Minimum thresholds announced as countries adopt BEPS reporting proposals


As part of its Base Erosion and Profit Shifting (BEPS) initiative, the Organisation for Economic Co-operation and Development (OECD) has announced a safe harbor threshold that will likely provide potential relief for middle market multinational groups from the requirement to provide certain transfer pricing documentation and perform country-by-country (CBC) reporting. Specifically, the OECD has proposed an exemption from these rules for groups with annual consolidated revenue in the immediately preceding year of less than €750 million (or the local country equivalent).

Originally unveiled by the OECD in September 2014, the CBC reporting template is intended to create a mechanism to gather information on how global companies allocate profits, taxes and risk. The template was designed to reduce aggressive transfer pricing policies by increasing transparency and information sharing among global tax authorities. The OECD states that the exemption threshold would exclude approximately 85 to 90 percent of multinational groups from the filing requirement while still accounting for 90 percent of corporate revenues. The first reporting requirement for countries that have adopted the OECD-based CBC reporting template will likely be effective starting in the 2016 tax year, with U.K., Spain and France having already announced they will adopt the OECD CBC standards.

Last year, U.K. government officials announced the U.K. would adopt the CBC reporting template and require multinationals to report information from their operations around the world to Her Majesty’s Revenue and Customs (HMRC). HMRC has stated that the objective of the CBC reporting implementation is to “provide HMRC with information about multinational companies’ global activities, profits and taxes. It is intended that the information reported by [multinational enterprises] will be shared with other relevant tax jurisdictions to [sic] so that they too can identify when [multinational enterprises] have engaged in certain forms of base erosion or profit shifting activity.” HMRC estimates that the increased compliance costs for U.K.-based multinational groups will be £200,000 on an annual basis, with negligible implementation costs.

Spain is also moving closer to adopting CBC reporting. On Nov. 27, 2014, the Spanish congress implemented sweeping tax reform that became effective as of Jan. 1, 2015. Spanish officials announced that regulations issued pursuant to the new law will include a requirement, similar to the OECD proposal, for multinational entities to comply with CBC reporting. Some Spanish tax practitioners believe the CBC reporting regulations will be published by June 2015 and that CBC reporting will be in effect for the 2016 tax year. 

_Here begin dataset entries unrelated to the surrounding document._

(** When every load settles, [loadProjects] answers the fold of the
    records that loaded; a name that denotes no key blocks it. *)
Lemma loadProjects_settled :
  (forall p, p ∈ projectPaths -> loadProject pf p <> Pending) ->
  loadProjects pf projectPaths order
  = match by_name (omap (loaded pf) projectPaths) with
    | Ok projects => Fulfilled projects
    | Throw _ => Pending
    end.
Proof.
  intros Hsettle. unfold loadProjects.
  rewrite (asyncMap_no_error _ _ order Horder).
  - replace (forallb _ order) with true.
    + now rewrite validProjects_loaded.
    + symmetry. apply (succeeds_all _ load_one order Horder).
      intros p Hp. specialize (Hsettle p Hp).
      destruct (loadProject pf p); [eauto | eauto | done].
  - apply (first_error_none _ load_one order Horder).
    intros p e v _. destruct (loadProject pf p); discriminate.
Qed.

(** One load that never settles and [loadProjects] never settles. *)
Lemma loadProjects_pending (p : string) :
  p ∈ projectPaths -> loadProject pf p = Pending ->
  loadProjects pf projectPaths order = Pending.
Proof.
  intros Hp Hpending. unfold loadProjects.
  rewrite (asyncMap_no_error _ _ order Horder).
  - replace (forallb _ order) with false; [reflexivity|].
    symmetry. apply not_true_is_false.
    intros Hall.
    pose proof (proj1 (succeeds_all _ load_one order Horder) Hall p Hp)
      as [v Hv].
    now rewrite Hpending in Hv.
  - apply (first_error_none _ load_one order Horder).
    intros p' e v _. destruct (loadProject pf p'); discriminate.
Qed.

(** A descriptor that is read and does not parse blocks the whole
    answer (for a text of the model, one without fraction or exponent
    literals, [JSON.parse] of the model throws where the engine's does). *)
Lemma corrupt_descriptor_blocks (p data : string) (e : error) :
  p ∈ projectPaths ->
  readFile pf (path_join pf [p; "package.json"]) utf8 = inr data ->
  JSON.parse data = Throw e ->
  loadProjects pf projectPaths order = Pending.
Proof.
  intros Hp Hread Hparse. apply (loadProjects_pending p Hp).
  rewrite loadProject_unfold. unfold loadPackageJson, new_Promise.
  now rewrite Hread, Hparse.
Qed.

(** The keys of the mapping: the names of the projects that loaded. *)
Lemma loadProjects_keys :
  (forall p, p ∈ projectPaths -> loadProject pf p <> Pending) ->
  (forall p record, p ∈ projectPaths -> loadProject pf p = Fulfilled record ->
                    exists k, name_key record = Ok k) ->
  exists projects,
    loadProjects pf projectPaths order = Fulfilled projects
    /\ forall k, k ∈ dom projects <->
         exists p record, p ∈ projectPaths
                          /\ loadProject pf p = Fulfilled record
                          /\ name_key record = Ok k.
Proof.
  intros Hsettle Hnames. rewrite (loadProjects_settled Hsettle).
  destruct (by_name_ok (omap (loaded pf) projectPaths)) as [m Hm].
  { intros x (p & Hp & Hx)%list_elem_of_omap. apply (Hnames p x Hp).
    unfold loaded in Hx. destruct (loadProject pf p); congruence. }
  rewrite Hm. exists m. split; [reflexivity|]. intros k.
  rewrite (by_name_dom _ _ Hm). split.
  - intros (x & (p & Hp & Hx)%list_elem_of_omap & Hk).
    exists p, x. split; [exact Hp|]. split; [|exact Hk].
    unfold loaded in Hx. destruct (loadProject pf p); congruence.
  - intros (p & record & Hp & Hload & Hk). exists record. split; [|exact Hk].
    apply list_elem_of_omap. exists p. split; [exact Hp|].
    unfold loaded. now rewrite Hload.
Qed.

(** C9.  Of the paths that load with one name, the last one of the array
    is the one in the mapping, whatever the completion order. *)
Theorem loadProjects_last_path_wins :
  (forall p, p ∈ projectPaths -> loadProject pf p <> Pending) ->
  (forall p record, p ∈ projectPaths -> loadProject pf p = Fulfilled record ->
                    exists k, name_key record = Ok k) ->
  exists projects,
    loadProjects pf projectPaths order = Fulfilled projects
    /\ forall before p after record k,
         projectPaths = before ++ p :: after ->
         loadProject pf p = Fulfilled record ->
         name_key record = Ok k ->
         (forall p' record', p' ∈ after ->
            loadProject pf p' = Fulfilled record' -> name_key record' <> Ok k) ->
         projects !! k = Some record.
Proof.
  intros Hsettle Hnames.
  destruct (loadProjects_keys Hsettle Hnames) as (projects & Hload & _).
  exists projects. split; [exact Hload|].
  rewrite (loadProjects_settled Hsettle) in Hload.
  destruct (by_name (omap (loaded pf) projectPaths)) as [m|] eqn:Hm;
    [|discriminate].
  injection Hload as ->.
  intros before p after record k -> Hp Hk Hafter.
  rewrite omap_app in Hm. cbn [omap list_omap] in Hm.
  unfold loaded at 2 in Hm. rewrite Hp in Hm.
  apply (by_name_last _ _ _ _ _ Hm Hk).
  intros y (p' & Hp' & Hy)%list_elem_of_omap.
  apply (Hafter p' y Hp'). unfold loaded in Hy.
  destruct (loadProject pf p'); congruence.
Qed.
End loadProjects_facts.

(* ================================================================= *)
(** ** [loadProjectDependencies] *)

Lemma installed_Some (pf : Platform) (projectPath dependencyName : string)
    (packageJson : value) :
  installed pf projectPath dependencyName = Some packageJson <->
  exists data,
    readFile pf (dependencyPath pf projectPath dependencyName) utf8 = inr data
    /\ JSON.parse data = Ok packageJson.
Proof.
  unfold installed. destruct (readFile pf _ utf8) as [err|data].
  - split; [discriminate | intros (? & [=] & _)].
  - split.
    + destruct (JSON.parse data) as [v|e] eqn:E; [|discriminate].
      intros [= <-]. exists data. split; [reflexivity | exact E].
    + intros (data' & [= <-] & Hparse). now rewrite Hparse.
Qed.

The French government passed new BEPS-related initiatives in its 2014 finance legislation. Newly implemented French regulations require taxpayers to disclose foreign rulings in their contemporaneous transfer pricing documentation in order to ensure consistent treatment across the multinational group. In addition, France addressed Action Item 4 of the BEPS initiative, related to anti-hybrid arrangements, by disallowing certain interest deductions accrued to related parties from non-French lenders.

While the OECD’s BEPS working group has not yet issued its final report, it is apparent that some countries have chosen to get an early start on addressing what they perceive to be abusive tax avoidance practices by multinationals. As countries begin to adopt CBC reporting and other measures, multinational entities should assess their risk profiles, prepare to comply with new legislation that has been passed, and consider the impact of proposals that countries around the world are likely to implement as they adopt components of the OECD’s BEPS initiative. The planning time frame is short because governments have already begun to enact BEPS-related initiatives even though the OECD has yet to complete its work.